- _What you are asked to do_: An exact copy of the lines from the one containing "memblock_double_array() when the" through the last line below is required; include both of those lines and no others.

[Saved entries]
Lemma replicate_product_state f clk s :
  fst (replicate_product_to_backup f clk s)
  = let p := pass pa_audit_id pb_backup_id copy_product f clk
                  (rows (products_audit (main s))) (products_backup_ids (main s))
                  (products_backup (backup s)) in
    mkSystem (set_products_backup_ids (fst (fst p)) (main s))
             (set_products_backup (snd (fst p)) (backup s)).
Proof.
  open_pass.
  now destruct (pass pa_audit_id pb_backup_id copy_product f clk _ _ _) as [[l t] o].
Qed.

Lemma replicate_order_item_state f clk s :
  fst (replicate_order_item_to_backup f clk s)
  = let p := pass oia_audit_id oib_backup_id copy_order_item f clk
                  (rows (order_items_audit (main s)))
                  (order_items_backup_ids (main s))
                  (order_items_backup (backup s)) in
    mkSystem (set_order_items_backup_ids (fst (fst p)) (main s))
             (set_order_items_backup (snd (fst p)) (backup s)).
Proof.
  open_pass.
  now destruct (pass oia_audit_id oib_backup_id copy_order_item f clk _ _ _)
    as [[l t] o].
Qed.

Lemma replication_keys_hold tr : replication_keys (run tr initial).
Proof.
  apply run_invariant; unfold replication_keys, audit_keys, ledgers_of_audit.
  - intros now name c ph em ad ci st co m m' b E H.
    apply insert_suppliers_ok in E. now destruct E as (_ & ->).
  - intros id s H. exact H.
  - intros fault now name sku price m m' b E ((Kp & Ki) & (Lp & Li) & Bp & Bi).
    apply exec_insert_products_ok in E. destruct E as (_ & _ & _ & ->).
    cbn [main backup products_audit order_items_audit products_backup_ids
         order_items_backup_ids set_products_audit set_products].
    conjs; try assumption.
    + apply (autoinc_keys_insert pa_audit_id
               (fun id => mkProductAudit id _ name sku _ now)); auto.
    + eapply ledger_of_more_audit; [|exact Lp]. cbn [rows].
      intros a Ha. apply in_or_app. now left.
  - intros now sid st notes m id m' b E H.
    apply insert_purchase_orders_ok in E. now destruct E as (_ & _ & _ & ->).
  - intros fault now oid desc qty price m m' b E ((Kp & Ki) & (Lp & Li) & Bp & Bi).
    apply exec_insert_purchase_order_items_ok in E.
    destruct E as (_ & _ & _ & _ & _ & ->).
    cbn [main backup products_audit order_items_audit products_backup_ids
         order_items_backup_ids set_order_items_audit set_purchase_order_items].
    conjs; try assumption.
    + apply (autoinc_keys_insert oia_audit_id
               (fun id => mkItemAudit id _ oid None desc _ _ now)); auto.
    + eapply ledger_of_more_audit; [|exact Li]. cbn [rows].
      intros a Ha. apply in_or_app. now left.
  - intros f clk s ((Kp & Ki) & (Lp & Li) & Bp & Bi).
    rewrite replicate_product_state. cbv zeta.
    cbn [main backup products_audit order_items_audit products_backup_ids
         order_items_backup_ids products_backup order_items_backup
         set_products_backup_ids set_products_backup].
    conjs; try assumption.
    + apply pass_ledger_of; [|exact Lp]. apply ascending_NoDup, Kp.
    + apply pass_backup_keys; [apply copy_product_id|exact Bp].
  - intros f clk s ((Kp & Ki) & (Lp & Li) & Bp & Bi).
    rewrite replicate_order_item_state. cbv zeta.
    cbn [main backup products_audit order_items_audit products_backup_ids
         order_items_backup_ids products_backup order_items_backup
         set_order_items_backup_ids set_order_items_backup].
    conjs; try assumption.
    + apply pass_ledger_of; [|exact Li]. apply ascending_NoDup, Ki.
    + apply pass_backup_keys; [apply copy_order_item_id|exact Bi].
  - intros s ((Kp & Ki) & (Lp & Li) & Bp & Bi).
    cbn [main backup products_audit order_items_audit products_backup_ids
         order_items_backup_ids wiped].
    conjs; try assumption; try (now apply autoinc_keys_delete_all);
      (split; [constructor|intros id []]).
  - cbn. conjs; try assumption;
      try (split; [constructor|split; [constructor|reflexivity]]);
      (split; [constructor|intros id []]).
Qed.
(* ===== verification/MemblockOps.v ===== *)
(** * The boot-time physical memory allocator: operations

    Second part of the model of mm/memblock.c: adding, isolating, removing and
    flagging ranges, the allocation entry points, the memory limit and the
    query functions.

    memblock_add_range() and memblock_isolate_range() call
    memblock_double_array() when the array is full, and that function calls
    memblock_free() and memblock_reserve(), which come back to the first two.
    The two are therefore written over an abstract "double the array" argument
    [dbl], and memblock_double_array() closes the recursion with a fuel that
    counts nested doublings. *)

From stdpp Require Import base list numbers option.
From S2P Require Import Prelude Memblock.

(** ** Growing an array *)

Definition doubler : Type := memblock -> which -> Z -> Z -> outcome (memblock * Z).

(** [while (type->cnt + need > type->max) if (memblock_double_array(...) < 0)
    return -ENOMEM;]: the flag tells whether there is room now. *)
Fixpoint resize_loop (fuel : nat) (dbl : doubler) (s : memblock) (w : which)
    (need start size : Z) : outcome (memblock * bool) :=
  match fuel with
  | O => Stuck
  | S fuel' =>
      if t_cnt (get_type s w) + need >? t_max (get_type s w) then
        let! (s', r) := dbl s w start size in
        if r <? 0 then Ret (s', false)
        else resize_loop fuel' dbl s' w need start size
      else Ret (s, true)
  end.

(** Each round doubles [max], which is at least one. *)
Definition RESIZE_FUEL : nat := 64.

- _Response for this exercise_:
    memblock_double_array() when the array is full, and that function calls
    memblock_free() and memblock_reserve(), which come back to the first two.
    The two are therefore written over an abstract "double the array" argument
    [dbl], and memblock_double_array() closes the recursion with a fuel that
    counts nested doublings. *)

From stdpp Require Import base list numbers option.
From S2P Require Import Prelude Memblock.

(** ** Growing an array *)

Definition doubler : Type := memblock -> which -> Z -> Z -> outcome (memblock * Z).

(** [while (type->cnt + need > type->max) if (memblock_double_array(...) < 0)
    return -ENOMEM;]: the flag tells whether there is room now. *)
Fixpoint resize_loop (fuel : nat) (dbl : doubler) (s : memblock) (w : which)
    (need start size : Z) : outcome (memblock * bool) :=
  match fuel with
  | O => Stuck
  | S fuel' =>
      if t_cnt (get_type s w) + need >? t_max (get_type s w) then
        let! (s', r) := dbl s w start size in
        if r <? 0 then Ret (s', false)
        else resize_loop fuel' dbl s' w need start size
      else Ret (s, true)
  end.

(** Each round doubles [max], which is at least one. *)
Definition RESIZE_FUEL : nat := 64.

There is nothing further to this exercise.